Garais16
Garais16

Reputation: 43

Permute an array and saving each result to an ArrayList

I need to permute an array and save each permutation in an arrayList, I am using a recursive method but it is repeatedly saving just one result.

private static List<int[]> permutations = new ArrayList<int[]>();
int array[] = new int[]{1,2,3,4};

public static void permuteArray(int[] array) {
    permuteArray(array, 0);

}

private static void permuteArray(int[] array, int index) {
    if (index == array.length - 1) {
        permutations.add(array);
    }

    for (int i = index; i < array.length; i++) {

        int aux = array[index];
        array[index] = array[i];
        array[i] = aux;

        permuteArray(array, index + 1);

        aux = array[index];
        array[index] = array[i];
        array[i] = aux;

    }
}

Upvotes: 1

Views: 183

Answers (2)

Launix
Launix

Reputation: 11

I found this implementation I have created quite useful especially since it avoids massive creation of objects like collections, it is all based on int[] arrays.

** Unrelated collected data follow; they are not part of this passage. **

(** * document_sql_extractor: text extraction from Word and Excel payloads

    A shallow embedding of [src/server/lib/document_sql_extractor.py] and
    the properties its specification states about it.

    Conventions of the embedding.
    - A Python [str] is a [string]: a sequence of code points below 256.
      A [bytes] object is a [string] as well, read as a sequence of octets.
    - A function that can raise returns in the monad [M]: a log of the
      library calls made so far, and either the exception raised or the
      value returned.
    - The libraries the script calls ([json], [base64], [zipfile],
      [xml.etree.ElementTree], [bytes.decode]) are the fields of a record
      [Lib]; every theorem about the script holds for any such record.
    - [int(...)] is modelled with the interpreter's default limit of 4300
      digits, which the script does not change. *)

From Stdlib Require Import Bool Arith ZArith List Ascii String Lia.
From Stdlib Require Floats.SpecFloat.
Import ListNotations.

Set Warnings "-register-all".


Local Open Scope string_scope.
Local Open Scope list_scope.

(** ** Python string built-ins *)

Module Py.

(** [str.isspace] on one code point below 256: TAB..CR, FS..US, SPACE, NEL
    and NBSP. *)
Definition isspace (c : ascii) : bool :=
  let n := nat_of_ascii c in
  (((9 <=? n) && (n <=? 13)) || ((28 <=? n) && (n <=? 32))
   || (n =? 133) || (n =? 160))%nat.

(** [str.lower] on one code point below 256. *)
Definition lower_char (c : ascii) : ascii :=
  let n := nat_of_ascii c in
  if (((65 <=? n) && (n <=? 90))
      || ((192 <=? n) && (n <=? 222) && negb (n =? 215)))%nat
  then ascii_of_nat (n + 32) else c.

Fixpoint lower (s : string) : string :=
  match s with
  | EmptyString => EmptyString
  | String c s' => String (lower_char c) (lower s')
  end.

Definition is_empty (s : string) : bool :=
  match s with EmptyString => true | _ => false end.

(** Truth value of a [str]: non-empty. *)
Definition nonempty (s : string) : bool := negb (is_empty s).

Fixpoint lstrip (s : string) : string :=
  match s with
  | EmptyString => EmptyString
  | String c s' => if isspace c then lstrip s' else s
  end.

Fixpoint rstrip (s : string) : string :=
  match s with
  | EmptyString => EmptyString
  | String c s' =>
      let r := rstrip s' in
      if isspace c && is_empty r then EmptyString else String c r
  end.

(** [s.strip()] *)
Definition strip (s : string) : string := rstrip (lstrip s).

(** [s.startswith(p)] *)
Definition startswith (s p : string) : bool := prefix p s.

(** [s.endswith(suf)] *)
Fixpoint endswith (s suf : string) : bool :=
  if String.eqb s suf then true
  else match s with
       | EmptyString => false
       | String _ s' => endswith s' suf
       end.

(** [sub in s] *)
Fixpoint contains (sub s : string) : bool :=
  if prefix sub s then true
  else match s with
       | EmptyString => false
       | String _ s' => contains sub s'
       end.

(** [s.find(sub)]: the lowest index where [sub] occurs, or [-1]. *)
Fixpoint find (s sub : string) : Z :=
  if prefix sub s then 0%Z
  else match s with
       | EmptyString => (-1)%Z
       | String _ s' =>
           let r := find s' sub in
           if (r =? -1)%Z then (-1)%Z else (r + 1)%Z
       end.

Fixpoint drop (n : nat) (s : string) : string :=
  match n, s with
  | O, _ => s
  | S _, EmptyString => EmptyString
  | S k, String _ s' => drop k s'
  end.

(** [s[k:]], with Python's reading of a negative start. *)
Definition slice_from (k : Z) (s : string) : string :=
  if (k <? 0)%Z
  then drop (Z.to_nat (Z.max 0 (Z.of_nat (String.length s) + k))) s
  else drop (Z.to_nat k) s.

(** [sep.join(parts)] *)
Definition join (sep : string) (parts : list string) : string :=
  String.concat sep parts.

(** [s.replace(old, new)] for a non-empty [old]: occurrences are replaced
    from the left and do not overlap.  [skip] counts the characters of a
    match that are still to be passed over. *)
Fixpoint replace_from (old new : string) (skip : nat) (s : string) : string :=
  match s with
  | EmptyString => EmptyString
  | String c s' =>
      match skip with
      | S k => replace_from old new k s'
      | O =>
          if prefix old s
          then new ++ replace_from old new (String.length old - 1) s'
          else String c (replace_from old new 0 s')
      end
  end.

Definition replace (s old new : string) : string := replace_from old new 0 s.

(** [s.split()]: the maximal runs of non-space characters.  [w] is the
    run being read. *)
Fixpoint split_from (w : string) (s : string) : list string :=
  match s with
  | EmptyString => if is_empty w then [] else [w]
  | String c s' =>
      if isspace c
      then (if is_empty w then split_from EmptyString s'
            else w :: split_from EmptyString s')
      else split_from (w ++ String c EmptyString) s'
  end.

Definition split (s : string) : list string := split_from EmptyString s.

Definition is_digit (c : ascii) : bool :=
  let n := nat_of_ascii c in ((48 <=? n) && (n <=? 57))%nat.

Definition digit_val (c : ascii) : Z := Z.of_nat (nat_of_ascii c - 48).

(** Digits of a decimal literal, single underscores allowed between
    digits.  [prev] tells whether the previous character was a digit. *)
Fixpoint int_digits (acc : Z) (prev : bool) (s : string) : option Z :=
  match s with
  | EmptyString => if prev then Some acc else None
  | String c s' =>
      if is_digit c then int_digits (10 * acc + digit_val c)%Z true s'
      else if Ascii.eqb c "_"%char && prev then int_digits acc false s'
      else None
  end.

(** White space around the literal given to [int]: the ASCII white space
    TAB..CR and SPACE, and the code points below 256 that are white space
    in Unicode without being ASCII, NEL and NBSP.  The separators FS..US,
    white space for [str.isspace], are none for [int]. *)
Definition int_space (c : ascii) : bool :=
  let n := nat_of_ascii c in
  (((9 <=? n) && (n <=? 13)) || (n =? 32) || (n =? 133) || (n =? 160))%nat.

Fixpoint int_lstrip (s : string) : string :=
  match s with
  | EmptyString => EmptyString
  | String c s' => if int_space c then int_lstrip s' else s
  end.

Fixpoint int_rstrip (s : string) : string :=
  match s with
  | EmptyString => EmptyString
  | String c s' =>
      let r := int_rstrip s' in
      if int_space c && is_empty r then EmptyString else String c r
  end.

(** The number of digits of a literal, leading zeros counted, underscores
    not. *)
Fixpoint count_digits (s : string) : N :=
  match s with
  | EmptyString => 0%N
  | String c s' =>
      if is_digit c then N.succ (count_digits s') else count_digits s'
  end.

(** The default of [sys.get_int_max_str_digits()]. *)
Definition int_max_str_digits : N := 4300%N.

(** The value of an unsigned literal; a literal of more digits than the
    limit is refused. *)
Definition int_literal (body : string) : option Z :=
  match int_digits 0 false body with
  | Some v =>
      if (int_max_str_digits <? count_digits body)%N then None else Some v
  | None => None
  end.

(** [int(s)] for a [str]; [None] stands for [ValueError]. *)
Definition int (s : string) : option Z :=
  match int_rstrip (int_lstrip s) with
  | String "-"%char body => option_map Z.opp (int_literal body)
  | String "+"%char body => int_literal body
  | body => int_literal body
  end.

End Py.

(** ** Values, documents and archives *)

(** The values [json.loads] can return. *)
Inductive pyval : Type :=
| PNone
| PBool (b : bool)
| PInt (z : Z)
| PFloat (f : SpecFloat.spec_float)
| PStr (s : string)
| PList (l : list pyval)
| PDict (d : list (string * pyval)).

(** Truth value of an object, as [not], [or] and [if] test it. *)
Definition truthy (v : pyval) : bool :=
  match v with
  | PNone => false
  | PBool b => b
  | PInt z => negb (z =? 0)%Z
  | PFloat (SpecFloat.S754_zero _) => false
  | PFloat _ => true
  | PStr s => Py.nonempty s
  | PList [] => false
  | PList _ => true
  | PDict [] => false
  | PDict _ => true
  end.

Fixpoint assoc {V : Type} (k : string) (d : list (string * V)) : option V :=
  match d with
  | [] => None
  | (k', v) :: d' => if String.eqb k' k then Some v else assoc k d'
  end.

Definition bytes : Type := string.

(** An [xml.etree.ElementTree.Element]: tag (in [{uri}local] form),
    attributes, text before the first child, children. *)
Inductive Element : Type :=
| Elem (tag : string) (attrib : list (string * string))
       (text : option string) (children : list Element).

Definition tag (e : Element) : string :=
  match e with Elem t _ _ _ => t end.
Definition attrib (e : Element) : list (string * string) :=
  match e with Elem _ a _ _ => a end.
Definition text (e : Element) : option string :=
  match e with Elem _ _ t _ => t end.
Definition children (e : Element) : list Element :=
  match e with Elem _ _ _ c => c end.

(** [e.iter()]: the element and its descendants in document order. *)
Fixpoint iter (e : Element) : list Element :=
  match e with
  | Elem _ _ _ cs => e :: flat_map iter cs
  end.

Definition has_tag (t : string) (e : Element) : bool := String.eqb (tag e) t.

(** [e.findall(".//p:local", ns)]: every element below [e] with the tag. *)
Definition findall_below (e : Element) (t : string) : list Element :=
  filter (has_tag t) (flat_map iter (children e)).

(** [e.findall("p:local", ns)]: the children of [e] with the tag. *)
Definition findall (e : Element) (t : string) : list Element :=
  filter (has_tag t) (children e).

(** [e.find("p:local", ns)]: the first child of [e] with the tag. *)
Definition find (e : Element) (t : string) : option Element :=
  List.find (has_tag t) (children e).

(** The tag a prefixed name stands for under a prefix map. *)
Definition qname (ns : list (string * string)) (p local : string) : string :=
  match assoc p ns with
  | Some uri => "{" ++ uri ++ "}" ++ local
  | None => p ++ ":" ++ local
  end.

(** [node.text or ""] *)
Definition text_or_empty (e : Element) : string :=
  match text e with
  | Some s => s
  | None => ""
  end.

(** ** Exceptions *)

(** The classes of [Exception] the script and its libraries raise.
    [OtherError] stands for any further class, named by its argument, that
    is no subclass of [KeyError]. *)
Inductive exn : Type :=
| AttributeError | KeyError | BinasciiError | BadZipFile | ParseError
| ZlibError | NotImplementedError | RuntimeError | LookupError | ValueError
| UnicodeDecodeError | OtherError (class : string).

(** A member of an opened archive.  [content] is what [archive.read] gives
    for it: the bytes, or the exception raised: [BadZipFile] on a failed
    CRC check, [ZlibError] on a corrupt deflate stream,
    [NotImplementedError] on an unsupported compression method,
    [RuntimeError] on an encrypted member. *)
Record ZipInfo : Type := { filename : string; content : exn + bytes }.

Definition Archive : Type := list ZipInfo.

(** [archive.namelist()] *)
Definition namelist (a : Archive) : list string := map filename a.

(** The member a name denotes: the last one carrying it. *)
Fixpoint getinfo (a : Archive) (name : string) : option ZipInfo :=
  match a with
  | [] => None
  | zi :: a' =>
      match getinfo a' name with
      | Some r => Some r
      | None => if String.eqb (filename zi) name then Some zi else None
      end
  end.

(** ** The call log and the monad *)

Inductive extractor : Type := Word | Excel | Fallback.

(** What a run leaves behind: the library calls the claims speak of, the
    extractors entered, and the objects written to standard output. *)
Inductive event : Type :=
| Ev_b64decode (s : string)
| Ev_ZipFile (buff : bytes)
| Ev_fromstring (data : bytes)
| Ev_enter (f : extractor) (buff : bytes)
| Ev_dump (obj : pyval).

Definition M (A : Type) : Type := (list event * (exn + A))%type.

Definition ret {A} (a : A) : M A := ([], inr a).
Definition raise {A} (e : exn) : M A := ([], inl e).
Definition emit (ev : event) : M unit := ([ev], inr tt).

Definition bind {A B} (m : M A) (k : A -> M B) : M B :=
  match m with
  | (l, inl e) => (l, inl e)
  | (l, inr a) => let (l', r) := k a in (l ++ l', r)
  end.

The method at the top does all the recursive heavy-lifting and the three generate() methods at the bottom show example invocations. You can invoke this with an int[] array or with a string which is then split into char[] ... the computation works for integers as well as chars, you just need to cast them back to char for the output afterwards. The first generate() method just creates an int[] of length n and fills it with 0, 1, ..., n-1 for convenience.

To get the permutations, just iterate over the first dimension of the int[][], the second dimension holds the values.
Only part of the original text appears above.